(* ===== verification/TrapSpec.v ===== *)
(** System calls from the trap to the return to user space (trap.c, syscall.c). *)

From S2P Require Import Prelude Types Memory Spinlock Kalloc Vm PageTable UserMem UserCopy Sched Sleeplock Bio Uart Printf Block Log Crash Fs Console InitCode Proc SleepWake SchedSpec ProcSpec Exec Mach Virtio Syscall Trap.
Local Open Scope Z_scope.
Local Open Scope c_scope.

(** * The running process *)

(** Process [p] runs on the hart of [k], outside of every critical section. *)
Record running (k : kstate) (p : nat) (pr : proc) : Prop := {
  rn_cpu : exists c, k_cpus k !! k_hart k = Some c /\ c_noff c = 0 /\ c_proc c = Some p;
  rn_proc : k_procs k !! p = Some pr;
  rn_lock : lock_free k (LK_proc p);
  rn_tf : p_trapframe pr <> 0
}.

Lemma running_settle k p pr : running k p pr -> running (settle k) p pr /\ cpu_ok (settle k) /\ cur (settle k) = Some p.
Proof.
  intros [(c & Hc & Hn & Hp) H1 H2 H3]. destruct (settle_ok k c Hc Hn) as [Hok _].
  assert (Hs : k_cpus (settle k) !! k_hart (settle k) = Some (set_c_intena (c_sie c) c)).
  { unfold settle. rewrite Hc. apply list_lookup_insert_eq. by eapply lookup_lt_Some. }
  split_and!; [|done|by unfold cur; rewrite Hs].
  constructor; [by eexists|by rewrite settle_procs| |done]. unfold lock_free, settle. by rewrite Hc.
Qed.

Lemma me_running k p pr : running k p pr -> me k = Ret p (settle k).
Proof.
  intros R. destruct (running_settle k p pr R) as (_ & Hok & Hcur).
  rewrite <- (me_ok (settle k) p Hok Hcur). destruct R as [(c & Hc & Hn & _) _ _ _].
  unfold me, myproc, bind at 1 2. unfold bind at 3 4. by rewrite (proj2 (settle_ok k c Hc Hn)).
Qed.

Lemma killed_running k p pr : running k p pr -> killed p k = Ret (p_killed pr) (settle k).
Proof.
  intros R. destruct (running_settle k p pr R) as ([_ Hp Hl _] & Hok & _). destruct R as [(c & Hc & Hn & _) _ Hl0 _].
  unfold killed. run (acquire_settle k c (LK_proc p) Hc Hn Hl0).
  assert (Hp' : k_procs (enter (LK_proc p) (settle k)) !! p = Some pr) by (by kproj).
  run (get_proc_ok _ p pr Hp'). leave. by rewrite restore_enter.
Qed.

* * * * *

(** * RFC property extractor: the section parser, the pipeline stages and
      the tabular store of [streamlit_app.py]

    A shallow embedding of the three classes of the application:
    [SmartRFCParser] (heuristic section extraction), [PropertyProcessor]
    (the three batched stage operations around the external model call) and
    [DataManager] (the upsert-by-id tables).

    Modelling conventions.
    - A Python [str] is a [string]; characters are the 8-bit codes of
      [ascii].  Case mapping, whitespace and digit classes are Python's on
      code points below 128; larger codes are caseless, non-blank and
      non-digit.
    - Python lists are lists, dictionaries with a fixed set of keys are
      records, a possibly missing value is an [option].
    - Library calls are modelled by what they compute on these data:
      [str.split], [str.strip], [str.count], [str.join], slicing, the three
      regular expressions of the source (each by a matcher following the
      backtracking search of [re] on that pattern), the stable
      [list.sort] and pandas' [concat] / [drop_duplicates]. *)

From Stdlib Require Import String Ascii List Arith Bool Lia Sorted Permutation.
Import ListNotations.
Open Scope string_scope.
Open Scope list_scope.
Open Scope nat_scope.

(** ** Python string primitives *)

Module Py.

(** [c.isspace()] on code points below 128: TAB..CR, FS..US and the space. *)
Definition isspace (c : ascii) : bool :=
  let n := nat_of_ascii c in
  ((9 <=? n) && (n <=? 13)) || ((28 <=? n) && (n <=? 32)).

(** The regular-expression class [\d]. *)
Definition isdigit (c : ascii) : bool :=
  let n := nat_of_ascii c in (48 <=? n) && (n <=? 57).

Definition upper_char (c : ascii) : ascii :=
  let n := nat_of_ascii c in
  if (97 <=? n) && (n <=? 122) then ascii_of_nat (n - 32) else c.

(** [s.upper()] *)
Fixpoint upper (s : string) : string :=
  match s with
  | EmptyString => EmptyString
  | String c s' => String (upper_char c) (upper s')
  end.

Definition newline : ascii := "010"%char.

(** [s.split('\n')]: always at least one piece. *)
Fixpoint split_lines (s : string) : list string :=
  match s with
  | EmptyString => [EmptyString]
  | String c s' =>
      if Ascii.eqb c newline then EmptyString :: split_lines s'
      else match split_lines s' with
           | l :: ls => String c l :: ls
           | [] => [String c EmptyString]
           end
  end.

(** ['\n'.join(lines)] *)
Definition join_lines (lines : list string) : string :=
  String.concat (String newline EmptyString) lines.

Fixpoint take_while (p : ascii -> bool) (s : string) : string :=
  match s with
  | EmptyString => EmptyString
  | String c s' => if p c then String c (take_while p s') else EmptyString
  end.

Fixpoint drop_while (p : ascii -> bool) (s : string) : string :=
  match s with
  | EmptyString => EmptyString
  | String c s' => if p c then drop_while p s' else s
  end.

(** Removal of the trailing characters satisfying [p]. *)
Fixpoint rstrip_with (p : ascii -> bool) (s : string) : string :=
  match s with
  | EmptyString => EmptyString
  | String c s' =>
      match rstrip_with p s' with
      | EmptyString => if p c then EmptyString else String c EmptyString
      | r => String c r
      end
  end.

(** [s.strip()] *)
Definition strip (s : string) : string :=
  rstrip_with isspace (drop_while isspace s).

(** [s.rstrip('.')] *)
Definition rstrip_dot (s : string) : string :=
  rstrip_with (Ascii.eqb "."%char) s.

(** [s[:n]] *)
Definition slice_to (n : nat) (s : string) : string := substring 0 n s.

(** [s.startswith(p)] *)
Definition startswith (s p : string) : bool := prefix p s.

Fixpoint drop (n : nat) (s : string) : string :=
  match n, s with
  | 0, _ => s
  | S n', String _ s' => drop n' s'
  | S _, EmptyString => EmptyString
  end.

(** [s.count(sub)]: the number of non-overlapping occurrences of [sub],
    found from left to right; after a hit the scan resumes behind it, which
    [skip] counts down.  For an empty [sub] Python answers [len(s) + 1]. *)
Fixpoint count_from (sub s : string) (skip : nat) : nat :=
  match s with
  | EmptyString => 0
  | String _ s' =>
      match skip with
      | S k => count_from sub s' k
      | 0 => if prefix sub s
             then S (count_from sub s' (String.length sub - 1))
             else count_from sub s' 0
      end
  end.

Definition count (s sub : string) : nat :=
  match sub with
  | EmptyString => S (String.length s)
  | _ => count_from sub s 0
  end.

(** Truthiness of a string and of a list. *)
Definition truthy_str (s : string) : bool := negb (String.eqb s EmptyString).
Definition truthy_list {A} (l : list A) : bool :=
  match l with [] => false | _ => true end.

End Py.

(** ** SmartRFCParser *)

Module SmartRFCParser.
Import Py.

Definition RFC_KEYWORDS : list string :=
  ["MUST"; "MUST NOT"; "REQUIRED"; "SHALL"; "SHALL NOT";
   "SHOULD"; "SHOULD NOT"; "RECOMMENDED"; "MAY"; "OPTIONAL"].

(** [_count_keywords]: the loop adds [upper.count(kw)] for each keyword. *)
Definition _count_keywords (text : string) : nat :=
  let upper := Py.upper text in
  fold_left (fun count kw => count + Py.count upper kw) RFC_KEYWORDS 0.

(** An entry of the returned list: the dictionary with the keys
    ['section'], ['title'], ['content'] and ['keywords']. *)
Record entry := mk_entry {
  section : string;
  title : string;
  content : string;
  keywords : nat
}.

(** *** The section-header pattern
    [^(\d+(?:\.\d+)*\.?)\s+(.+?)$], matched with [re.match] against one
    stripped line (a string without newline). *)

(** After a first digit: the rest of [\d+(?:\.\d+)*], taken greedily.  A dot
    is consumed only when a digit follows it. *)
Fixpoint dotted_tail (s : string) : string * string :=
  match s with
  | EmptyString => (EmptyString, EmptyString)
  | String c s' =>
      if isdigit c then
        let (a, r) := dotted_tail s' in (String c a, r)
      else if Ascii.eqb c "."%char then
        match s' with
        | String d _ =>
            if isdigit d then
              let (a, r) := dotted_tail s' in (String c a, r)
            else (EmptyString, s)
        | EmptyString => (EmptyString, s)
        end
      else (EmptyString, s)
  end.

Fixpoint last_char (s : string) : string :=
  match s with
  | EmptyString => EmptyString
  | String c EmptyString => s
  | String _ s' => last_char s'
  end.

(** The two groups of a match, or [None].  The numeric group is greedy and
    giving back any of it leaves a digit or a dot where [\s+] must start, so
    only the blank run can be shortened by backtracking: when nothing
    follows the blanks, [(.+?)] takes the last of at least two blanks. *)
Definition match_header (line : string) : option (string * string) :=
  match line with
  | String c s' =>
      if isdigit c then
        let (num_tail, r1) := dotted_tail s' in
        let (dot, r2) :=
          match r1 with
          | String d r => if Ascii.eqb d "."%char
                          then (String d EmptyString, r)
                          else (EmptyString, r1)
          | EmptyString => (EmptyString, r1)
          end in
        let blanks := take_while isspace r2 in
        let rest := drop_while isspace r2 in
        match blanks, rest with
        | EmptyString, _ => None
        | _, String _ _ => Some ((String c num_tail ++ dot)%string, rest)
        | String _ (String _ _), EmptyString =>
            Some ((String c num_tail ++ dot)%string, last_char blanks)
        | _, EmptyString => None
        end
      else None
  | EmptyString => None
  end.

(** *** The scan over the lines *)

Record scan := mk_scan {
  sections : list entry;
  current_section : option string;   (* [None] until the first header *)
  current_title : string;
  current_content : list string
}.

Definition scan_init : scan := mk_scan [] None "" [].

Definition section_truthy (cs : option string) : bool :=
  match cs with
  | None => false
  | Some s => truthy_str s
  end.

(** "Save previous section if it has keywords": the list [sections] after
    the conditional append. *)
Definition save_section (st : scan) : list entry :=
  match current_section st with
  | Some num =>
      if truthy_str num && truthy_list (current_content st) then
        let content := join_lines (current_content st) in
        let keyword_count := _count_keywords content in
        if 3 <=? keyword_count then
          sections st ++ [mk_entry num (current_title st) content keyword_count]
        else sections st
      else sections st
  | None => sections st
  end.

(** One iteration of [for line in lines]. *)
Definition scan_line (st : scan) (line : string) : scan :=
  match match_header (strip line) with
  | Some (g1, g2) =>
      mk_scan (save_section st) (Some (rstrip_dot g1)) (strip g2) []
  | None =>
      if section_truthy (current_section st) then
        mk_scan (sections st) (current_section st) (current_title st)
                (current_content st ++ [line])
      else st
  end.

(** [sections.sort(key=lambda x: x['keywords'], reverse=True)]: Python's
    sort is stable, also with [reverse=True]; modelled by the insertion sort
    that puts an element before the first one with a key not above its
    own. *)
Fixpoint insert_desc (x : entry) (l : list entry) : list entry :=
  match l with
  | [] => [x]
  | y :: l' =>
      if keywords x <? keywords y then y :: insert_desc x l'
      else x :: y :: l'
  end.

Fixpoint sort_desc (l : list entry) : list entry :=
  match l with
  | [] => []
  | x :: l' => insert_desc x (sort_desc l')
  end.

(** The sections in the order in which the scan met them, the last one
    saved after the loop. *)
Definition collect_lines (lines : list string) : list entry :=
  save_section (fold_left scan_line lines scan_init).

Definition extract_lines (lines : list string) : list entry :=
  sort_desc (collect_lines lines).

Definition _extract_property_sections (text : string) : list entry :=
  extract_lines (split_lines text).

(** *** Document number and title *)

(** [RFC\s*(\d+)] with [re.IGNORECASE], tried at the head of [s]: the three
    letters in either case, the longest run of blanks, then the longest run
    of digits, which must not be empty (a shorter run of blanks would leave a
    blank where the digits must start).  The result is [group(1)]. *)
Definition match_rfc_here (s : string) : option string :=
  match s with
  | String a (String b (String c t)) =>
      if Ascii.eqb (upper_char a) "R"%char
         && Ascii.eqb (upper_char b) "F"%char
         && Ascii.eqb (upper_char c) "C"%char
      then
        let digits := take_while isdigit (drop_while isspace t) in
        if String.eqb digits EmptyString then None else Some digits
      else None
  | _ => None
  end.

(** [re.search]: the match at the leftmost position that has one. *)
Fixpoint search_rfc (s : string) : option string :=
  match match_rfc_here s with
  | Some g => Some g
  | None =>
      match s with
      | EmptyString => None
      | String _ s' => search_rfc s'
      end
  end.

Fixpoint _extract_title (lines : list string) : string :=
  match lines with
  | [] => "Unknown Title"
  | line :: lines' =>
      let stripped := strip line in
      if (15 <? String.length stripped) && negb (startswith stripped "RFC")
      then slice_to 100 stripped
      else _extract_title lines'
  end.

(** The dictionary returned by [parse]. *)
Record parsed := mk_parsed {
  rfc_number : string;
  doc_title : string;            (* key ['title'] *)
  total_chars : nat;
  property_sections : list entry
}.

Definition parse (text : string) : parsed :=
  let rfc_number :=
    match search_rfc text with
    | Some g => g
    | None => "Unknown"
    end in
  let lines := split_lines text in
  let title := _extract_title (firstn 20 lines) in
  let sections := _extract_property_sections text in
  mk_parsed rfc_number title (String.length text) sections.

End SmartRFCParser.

* * * * *

_Problem_
Using the data above, reproduce exactly the lines from the line that contains "(l : list A)" through the line that contains "(** The two", including both.

_Exercise solution_
Definition truthy_list {A} (l : list A) : bool :=
  match l with [] => false | _ => true end.

End Py.

(** ** SmartRFCParser *)

Module SmartRFCParser.
Import Py.

Definition RFC_KEYWORDS : list string :=
  ["MUST"; "MUST NOT"; "REQUIRED"; "SHALL"; "SHALL NOT";
   "SHOULD"; "SHOULD NOT"; "RECOMMENDED"; "MAY"; "OPTIONAL"].

(** [_count_keywords]: the loop adds [upper.count(kw)] for each keyword. *)
Definition _count_keywords (text : string) : nat :=
  let upper := Py.upper text in
  fold_left (fun count kw => count + Py.count upper kw) RFC_KEYWORDS 0.

(** An entry of the returned list: the dictionary with the keys
    ['section'], ['title'], ['content'] and ['keywords']. *)
Record entry := mk_entry {
  section : string;
  title : string;
  content : string;
  keywords : nat
}.

(** *** The section-header pattern
    [^(\d+(?:\.\d+)*\.?)\s+(.+?)$], matched with [re.match] against one
    stripped line (a string without newline). *)

(** After a first digit: the rest of [\d+(?:\.\d+)*], taken greedily.  A dot
    is consumed only when a digit follows it. *)
Fixpoint dotted_tail (s : string) : string * string :=
  match s with
  | EmptyString => (EmptyString, EmptyString)
  | String c s' =>
      if isdigit c then
        let (a, r) := dotted_tail s' in (String c a, r)
      else if Ascii.eqb c "."%char then
        match s' with
        | String d _ =>
            if isdigit d then
              let (a, r) := dotted_tail s' in (String c a, r)
            else (EmptyString, s)
        | EmptyString => (EmptyString, s)
        end
      else (EmptyString, s)
  end.

Fixpoint last_char (s : string) : string :=
  match s with
  | EmptyString => EmptyString
  | String c EmptyString => s
  | String _ s' => last_char s'
  end.

(** The two groups of a match, or [None].  The numeric group is greedy and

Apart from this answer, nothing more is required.